Directions:
Please return every line of the records below that holds the word "result".

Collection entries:
::::::::

(** ** The properties *)

(** X15: the sign decoding is the arithmetic one: an even [result] [2n]
    stands for the delta [n], an odd [result] [2n + 1] for the delta
    [-n - 1], for every integer [n]. *)
Theorem unzigzag_arithmetic (n : Z) :
  unzigzag (2 * n) = n /\ unzigzag (2 * n + 1) = - n - 1.
Proof.
  unfold unzigzag. rewrite !land_1, !shiftr_1.
  assert (E0 : (2 * n) mod 2 = 0) by (rewrite Z.mul_comm; apply Z.mod_mul; lia).
  assert (E1 : 2 * n / 2 = n) by (rewrite Z.mul_comm; apply Z.div_mul; lia).
  assert (O0 : (2 * n + 1) mod 2 = 1)
    by (rewrite Z.add_comm, Z.mul_comm, Z.mod_add by lia; reflexivity).
  assert (O1 : (2 * n + 1) / 2 = n)
    by (rewrite Z.add_comm, Z.mul_comm, Z.div_add by lia; reflexivity).
  rewrite E0, E1, O0, O1. simpl. split; [reflexivity |].
  unfold Z.lnot. lia.
Qed.

(** X16: a chunk of up to six characters (continuation characters, then
    one without the continuation bit) is read whole and as a base-32
    number: [readChunk] returns the sum of the characters' low five bits
    [(c - 63) mod 32], the first character least significant, and leaves
    exactly what follows the chunk. *)
Theorem chunk_is_base32_number (body : JsString) (last : Z) (t : JsString) :
  forallb continuation body = true ->
  continuation last = false ->
  (List.length body <= 5)%nat ->
  readChunk (body ++ last :: t) 0 0 = (chunkValue (body ++ [last]), t).
Proof.
  intros Hb Hl Hlen.
  rewrite readChunk_complete by assumption.
  f_equal.
  pose proof (readChunk_value_from body last 0 0 Hb Hl (Z.le_refl 0)) as H.
  change (5 * 0) with 0 in H. change (2 ^ 0) with 1 in H.
  rewrite H; lia.
Qed.

Lemma chunk_is_base32_number_witness :
  readChunk (jsString "_p~iF" ++ jsString "~ps|U") 0 0 = (7700000, jsString "~ps|U").
Proof.
  apply (chunk_is_base32_number (jsString "_p~i") 70 (jsString "~ps|U"));
    [reflexivity | reflexivity | simpl; lia].
Defined.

::::::::

Written response:
(** X15: the sign decoding is the arithmetic one: an even [result] [2n]
    stands for the delta [n], an odd [result] [2n + 1] for the delta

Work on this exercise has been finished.